5th May 2010, Comments 0 comments

The European Bank for Reconstruction and Development said Wednesday that economic recovery in the former Soviet bloc would be "protracted" with "patchy" economic growth.

EBRD president Thomas Mirow will address the issue of recovery in a key speech at the London School of Economics later Wednesday.

"While the EBRD is now expecting return to growth in most countries of the region, the recovery period will be protracted, overall growth will be patchy and below pre-crisis levels for the foreseeable future," Mirow will say, according to extracts of the speech.

"The key drivers of pre-crisis growth such as foreign direct investment or household consumption will remain subdued and the future will bring much tougher competition for much scarcer sources of finance."

Mirow's address comes just before the bank's annual meeting which is being held in Zagreb, Croatia, on May 14-15.

Ahead of the meeting, the bank will unveil official economic growth forecasts next week for its investment zone, which comprises 29 nations including Azerbaijan, Moldova and Russia.

Mirow will also appeal later Wednesday for a new growth strategy to aid recovery in the ex-Soviet bloc.

"The bank will respond to lessons learnt from the financial crisis by addressing imbalances in economies that were unmasked over the last 18 months," Mirow will say.

The EBRD needs a "new growth agenda in order to prepare for sustainable economic growth in the longer term."

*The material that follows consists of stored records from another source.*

(* ===== verification/Metrics.v ===== *)
(** The metric registry ([internal/metrics/{types,write,prune,search}.go]):
    time slices of metrics, search by name, name space and time, aggregation
    and discovery.

    A time slice is a time truncated to the collection interval; times that
    are equal are the same key here, as they are in the daemons, where all of
    them come from one clock and location. *)
From S2P Require Import Prelude Text Registry Context Consts Size Fragmentation NetAddr GoStrings.
From S2P Require Import Shard Mpmc MpmcRing Scaling.
From Stdlib Require Import SpecFloat.

(** [Metric], with the fields of its [MetricValue]. *)
Record Metric := mkMetric {
  metName : gostring;
  metDescription : gostring;
  metNamespace : list gostring;
  metRaw : raw;
  metUnit : gostring;
  metInterval : Z;
  metType : gostring;
  metTimestamp : gotime
}.

Definition MTDropped : gostring := str "dropped_count".
Definition DescDropped : gostring :=
  str "Count of internally dropped packets/payloads/messages (that are otherwise valid)".
Definition Counter : gostring := str "counter".
Definition Gauge_ : gostring := str "gauge".
Definition Summary : gostring := str "summary".

(** Slice, joined name space, name. *)
Abbreviation nameMap := (gmap gostring Metric).
Abbreviation nsMap := (gmap gostring nameMap).
Abbreviation Registry := (gmap Z nsMap).

Definition slash : byte := z2b 47.
Definition joinNS (ns : list gostring) : gostring := join [slash] ns.

(** A loop over a Go map meets every entry once, in an order of its own. *)
Class MapOrder := {
  visit {K} `{Countable K} {A} : gmap K A -> list (K * A);
  visit_perm {K} `{Countable K} {A} (m : gmap K A) : visit m ≡ₚ map_to_list m
}.

(* ------------------------------------------------------------------ *)
(** * Writing                                                           *)
(* ------------------------------------------------------------------ *)

(** [Time.Truncate], counting from the zero time. *)
Definition Truncate (t : gotime) (d : Z) : gotime :=
  if d <=? 0 then t else t - (t - zeroTime) mod d.

(** The assignment for an interval that is not positive is overwritten at
    once. *)
Definition NewTimeSlice (now : gotime) (interval : Z) (registry : Registry) : gotime * Registry :=
  let timeSlice := Truncate now interval in
  match registry !! timeSlice with
  | None => (timeSlice, <[timeSlice := ∅]> registry)
  | Some _ => (timeSlice, registry)
  end.

Definition addMetric (slice : nsMap) (metric : Metric) : nsMap :=
  let namespace := joinNS (metNamespace metric) in
  <[namespace := <[metName metric := metric]> (default ∅ (slice !! namespace))]> slice.
Definition Add (timeSlice : gotime) (metrics : list Metric) (registry : Registry) : Registry :=
  match registry !! timeSlice with
  | None => registry
  | Some slice => <[timeSlice := foldl addMetric slice metrics]> registry
  end.

Definition Prune (currentTime : gotime) (maxAge : Z) (registry : Registry) : Registry :=
  filter (fun kv => timeSub currentTime kv.1 <= maxAge) registry.

(* ------------------------------------------------------------------ *)
(** * Search                                                            *)
(* ------------------------------------------------------------------ *)

Fixpoint matchesFrom (metricNS queryNS : list gostring) : bool :=
  match queryNS, metricNS with
  | [], _ => true
  | q :: queryNS, m :: metricNS => if bool_decide (m = q) then matchesFrom metricNS queryNS else false
  | _ :: _, [] => false
  end.
Definition matchesNamespace (metricNS queryNS : list gostring) : bool :=
  if bool_decide (queryNS = []) then true
  else if len metricNS <? len queryNS then false
  else matchesFrom metricNS queryNS.

(** [IsZero] *)
Definition isZeroTime (t : gotime) : bool := t =? zeroTime.
Definition inPeriod (start end_ ts : gotime) : bool :=
  negb (negb (isZeroTime start) && (ts <? start)) && negb (negb (isZeroTime end_) && (end_ <? ts)).

Section search.
Context {MO : MapOrder}.

Definition sliceResults (name : gostring) (namespacePrefix : list gostring) (slice : nsMap) : list Metric :=
  flat_map (fun '(nsStr, metricsMap) =>
    if matchesNamespace (split slash nsStr) namespacePrefix then
      flat_map (fun '(metricName, metric) =>
        if bool_decide (name = []) || bool_decide (metricName = name) then [metric] else [])
        (visit metricsMap)
    else []) (visit slice).

(** The keys are distinct, so that every sorting gives the same list. *)
Definition timestamps (start end_ : gotime) (registry : Registry) : list gotime :=
  merge_sort Z.le (List.filter (inPeriod start end_) (map fst (visit registry))).
Definition Search (name : gostring) (namespacePrefix : list gostring) (start end_ : gotime)
    (registry : Registry) : list Metric :=
  flat_map (fun ts => match registry !! ts with
                      | Some slice => sliceResults name namespacePrefix slice
                      | None => []
                      end) (timestamps start end_ registry).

Mirow will add that the growth strategy will seek to address the mismatch between external and domestic sources of financing.

The bank also wants a "greater emphasis" on corporate-sector investments to help economies diversify.

The EBRD, which was formed in 1991 to help former communist nations in their transition to market economies, also invests in Mongolia, Tajikistan and Ukraine.

The bank usually invests in private enterprises together with commercial partners.

The global financial crisis ravaged economies in central and eastern Europe, largely because many of them were heavily reliant on foreign capital or high commodity prices.